My poor General Practioner.  I like her a lot, but I know my teariness on the subject makes her uncomfortable!  She's a very stoic woman with a strong Eastern European accent.  She asked me when my OB had said we were okay to try again and I told her that I'd been to sooner is better. Her response was that that put a lot of pressure on me, but that the cardiology report says that I'm as "healthy as a horse" and that she think the biggest problem is (surprise, surprise) anxiety from the whole experience.  She said she'd really like to prescribe me Xanax, but that that wouldn't be a good idea since my cycles might restart at any time.  

Anyways, some time in the midst of this conversation I burst into tears and started sobbing hysterically (talk of the miscarriage in person does this to me... this likely confirmed her thoughts on the whole "anxiety about the miscarriage" thing).  I would have laughed when she said "You American women and crying..." if I hadn't been crying.

I am glad we found her, because she actually seems to have a firm grasp on how women's bodies work and that we can actually know things about them and our cycles.  When I said I've had two anovulatory cycles she didn't say:  "How can you possibly know that?"  She just nodded and made a note of it.  That's refreshing and I do feel blessed to have an OB and a GP that both understand how women's bodies work!

I am still getting blood work to check my thyroid, but she seems to think that everything, include the resting heart rate of 100-ish, is the result of stress from the miscarriage.

And so I guess now we wait and see.  At least she seemed to think that this should be very temporary.

I am ready to skip the next... oh... four or so weeks...  talk about anxiety.. I'm really dreading February 7th (the due date).  I'd like to fast forward past it... a couple of weeks.  I will just have to make sure we stay really, really busy that day...


  1. I am so glad you have doctors you love!

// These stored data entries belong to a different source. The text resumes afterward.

(* ===== verification/SqlDmlOk.v ===== *)
(** * Rows and references through a statement

    What the row methods of a transaction do to the rows of all tables, how
    references fare when rows are added or replaced, that the values a
    statement makes are Go values, and rules for code that writes no row. *)
From S2P Require Import Prelude GoVal GoStr GoFloat KV Savepoint Tuple Json Time Jsonb Types Catalog Desc Rows Index Table Seq Upkeep Dml Relation Engine Store Database Ddl DdlColumn DdlAddDrop Fk Schema RowStmt Txn Statements TxnOk SqlVal Lexer SqlPlan SqlPlanOk SqlPlanned SqlFk SqlDml SqlFkOk SqlCascade.

Local Open Scope Z_scope.

Lemma wp_and {S A : Type} (m : M S A) (P Q : outcome A -> S -> Prop) s : wp m P s -> wp m Q s -> wp m (λ o s', P o s' /\ Q o s') s.
Proof. by split. Qed.

(** ** Rows changed *)

(** The rows [out] were removed, then the rows [inn] added. *)
Record changes (out inn : bytes -> list any -> Prop) (m m' : kvmap) : Prop := {
  ch_tables : same_tables m m';
  ch_rows n d row : table_at m n d -> stored d m' row <-> stored d m row /\ ~ out n row \/ inn n row;
}.
Definition same_rows : kvmap -> kvmap -> Prop := less (λ _ _, False).
Lemma same_rows_refl m : same_rows m m.
Proof. apply less_none. Qed.
Lemma same_rows_stored m m' n d row : same_rows m m' -> table_at m n d -> stored d m' row <-> stored d m row.
Proof. intros H Hat. rewrite (ls_rows _ _ _ H n d row Hat). tauto. Qed.
Lemma same_rows_trans m1 m2 m3 : same_rows m1 m2 -> same_rows m2 m3 -> same_rows m1 m3.
Proof. intros H1 H2. eapply less_iff; [|exact (less_trans _ _ _ _ _ H1 H2)]. tauto. Qed.
Lemma all_named_same m m' : same_tables m m' -> all_named m -> all_named m'.
Proof. intros Hs Hn n d H'%(same_at _ _ _ _ Hs). by eapply Hn. Qed.

Lemma rows_step_changes (m m' : kvmap) (name : bytes) (d : TableDesc) (P : table -> table -> Prop) (out inn : list any -> Prop) : db_inv m -> db_inv m' -> rows_step name d P m m' ->
  (forall T T' row, abstracts d m T -> P T T' -> T' !! pkOf d row = Some row <-> T !! pkOf d row = Some row /\ ~ out row \/ inn row) ->
  changes (λ n row, n = name /\ out row) (λ n row, n = name /\ inn row) m m'.
Proof.
  intros Hdb Hdb' Hst HP. split; [by eapply rows_step_tables|]. intros n d1 row Hat. destruct Hst as [H1 _ Hrows Hoth]. destruct (decide (n = name)) as [->|Hn].
  - assert (d1 = d) as -> by (unfold table_at in *; congruence). destruct (rows_of_abstracts d m (to_inv _ _ (db_table m Hdb name d Hat))) as [H0 _].
    destruct (Hrows _ H0) as (T' & HP' & HT'). rewrite (abs_stored d m' _ HT'), (abs_stored d m _ H0), (HP _ _ row H0 HP'). naive_solver.
  - rewrite (others_stored m m' name n d1) by done. naive_solver.
Qed.
Lemma spec_insert_row (d : TableDesc) (T T' : table) nrow row : spec_insert d T nrow = Ok T' ->
  T' !! pkOf d row = Some row <-> T !! pkOf d row = Some row /\ ~ False \/ row = nrow.
Proof.
  unfold spec_insert. case_decide as Hf; [done|]. case_match; [done|]. intros [= <-]. destruct (decide (pkOf d nrow = pkOf d row)) as [Ep|Ep].
  - rewrite Ep, lookup_insert_eq. rewrite <- not_eq_None_Some in Hf. rewrite Ep in Hf. split; [intros [= ->]; by right|].
    intros [[HT _]| ->]; [|done]. rewrite HT in Hf. by destruct Hf.
  - rewrite lookup_insert_ne by done. naive_solver.
Qed.
Lemma spec_update_row (d : TableDesc) (m : kvmap) (T T' : table) old new row : abstracts d m T -> T !! pkOf d old = Some old -> spec_update d T old new = Ok T' ->
  (T' !! pkOf d row = Some row <-> T !! pkOf d row = Some row /\ row <> old \/ row = new) /\ (T !! pkOf d new = Some new -> new = old).
Proof.
  intros Ha Hold. unfold spec_update. case_decide as Hf; [done|]. case_match; [done|]. intros [= <-].
  assert (pkOf d new = pkOf d old \/ T !! pkOf d new = None) as Hk.
  { destruct (decide (pkOf d new = pkOf d old)); [by left|right]. destruct (T !! pkOf d new) eqn:En; [|done]. destruct Hf. by split. }
  split; [|intros Hn; destruct Hk as [Ek|Hk]; congruence]. destruct (decide (pkOf d new = pkOf d row)) as [Ep|Ep].
  - rewrite Ep, lookup_insert_eq. split; [intros [= ->]; by right|]. intros [[H1 H2]| ->]; [|done]. destruct Hk as [Ek|Hk]; congruence.
  - rewrite lookup_insert_ne by done. destruct (decide (pkOf d old = pkOf d row)) as [Eo|Eo].
    + rewrite Eo, lookup_delete_eq. split; [done|]. intros [[H1 H2]| ->]; congruence.
    + rewrite lookup_delete_ne by done. naive_solver.
Qed.

Section writes.
Context {E : Type} {eng : EngineOps E} {eng_laws : EngineLaws E} {cs : CatState E} {cat_laws : CatLaws E} {te : TxnEngine E} {te_laws : TxnEngineLaws E}.
Context {tx sp : Type} {kv : KV tx} {kv_laws : KVLaws tx} {sv : KVSave tx sp} {sv_laws : KVSaveLaws tx sp} {sp_eq : EqDecision sp}.
Abbreviation Txn := (Txn tx sp).

Lemma wp_goes {A : Type} (m : M (E * Txn) A) r (Q : outcome A -> E * Txn -> Prop) s : wp m (stays r s) s -> wp m Q s -> wp m (λ o s', goes r s s' /\ Q o s') s.
Proof. intros [_ H1] H2. by split. Qed.
Lemma TxnInsertReturning_row r name d vals e (T : Txn) (m := kv_map (xTx T)) : 0 <= r -> txn_ok (r + 1) e T -> table_at m name d -> Forall any_ok vals ->
  wp (TxnInsertReturning name vals) (λ o s', goes r (e, T) s' /\
    match o with
    | Ok row => row_typed d (rVals row) /\ exists nrow, normals (rVals row) = Ok nrow /\ changes (λ _ _, False) (λ n x, n = name /\ x = nrow) m (mapOf s')
    | _ => True
    end) (e, T).
Proof.
  intros Hr Hok Hat Hv. apply wp_goes; [by apply TxnInsertReturning_ok|].
  unfold TxnInsertReturning. apply wp_bind, wp_CheckWrites; cbn [seqQ]; [|done]. intros _. destruct (TxnDesc_at (r + 1) name d e T Hok Hat) as (e1 & T1 & HD & Hg & Ht).
  apply wp_bind. unfold wp at 1. rewrite HD. cbn [seqQ fst snd]. pose proof (go_ok _ _ _ Hg) as Hok1. cbn [fst snd] in Hok1. unfold m in *. rewrite <- Ht in Hat |- *.
  destruct (table_at_wf _ name d (vo_db _ _ (tk_view _ _ _ Hok1)) Hat) as [_ Hwd]. apply wp_bind, wp_onKv; [apply tame_insertRow|apply steady_insertRow|].
  eapply wp_mono; [apply (wp_and _ _ _ _ (insertRow_step name d vals e1 (xTx T1) (ready_of _ _ _ Hok1) Hat Hv) (insertRow_typed d (cw_wf d Hwd) vals e1 (xTx T1) Hv))|].
  intros [row|er|q] [e2 t2] [[_ H1] H2] Hal Hc; cbn [seqQ fst snd] in *; [|done..]. destruct H1 as (Hdb & nrow & Hn & Hst).
  apply wp_bind, wp_modify. cbn [seqQ]. apply wp_ret. cbn [rVals]. split; [done|]. exists nrow. split; [done|]. unfold mapOf. cbn.
  pose proof (rows_step_changes _ _ name d _ (λ _, False) (λ x, x = nrow) (vo_db _ _ (tk_view _ _ _ Hok1)) Hdb Hst) as [C1 C2].
  { intros T0 T' x _ HP. by apply spec_insert_row. }
  split; [done|]. intros n d1 x Hx. rewrite (C2 n d1 x Hx). tauto.
Qed.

Doctors, when they are good, are very comforting.

    Your body will return to ovulation soon, dear. God is in His Heaven, all is well...maybe He's just waiting so we can be pregnant at the same time! I do apologize though if I'm holding you back :)

  2. Wow, I've never been mentioned in anyone else's blog before. How exciting! I feel so honored. ;)

    Glad you have an answer and I hope you return to full fertility SOON!

  3. What excellent news! So your body is reacting to an abnormal situation (botched m/c treatment) in a very normal (nursing amenorrhea) way! So glad there is no scary reason for your heart rate, too.

    So, the bottom line here is...relax, "let go and let God."

    God bless!


  4. Praise God! Praying that you are able to know full freedom from anxiety and a full return to fertility. :)

  5. The anxiety is so normal and I feel for you! I'll offer up my end of pregnancy misery for your intentions.

    A dear friend of mine lost a baby at birth and she was a mess for a long time-- it is just miserably difficult to grieve a loss AND deal with the hormonal imbalances that mess with emotions, AND be coming up on the due date, AND wanting to be pregnant again. Meltdowns are normal with all that on your plate. A good cry now and then is a good thing.

  6. As someone who has been through something that sounds startlingly similar to what you are describing, I would talk to your GP about Busparine if you have any concerns about anxiety. During my latest pregnancy, and even after, I used it because of my anxiety. Don't feel bad about crying, I still do it, especially in the doctor's office... any my son would be 2 years old February 13.

  7. Oh good! Sorry about all the tears, but glad to hear there are answers coming and a light at the end of the tunnel!

  8. That must be such a relief to have a diagnosis!

  9. I am so happy that you have a diagnosis and it sounds like your body is "reacting normally" and things will get back to normal soon!

    You are still in my prayers!

    I recommend Chamomile Tea for stress and anxiety.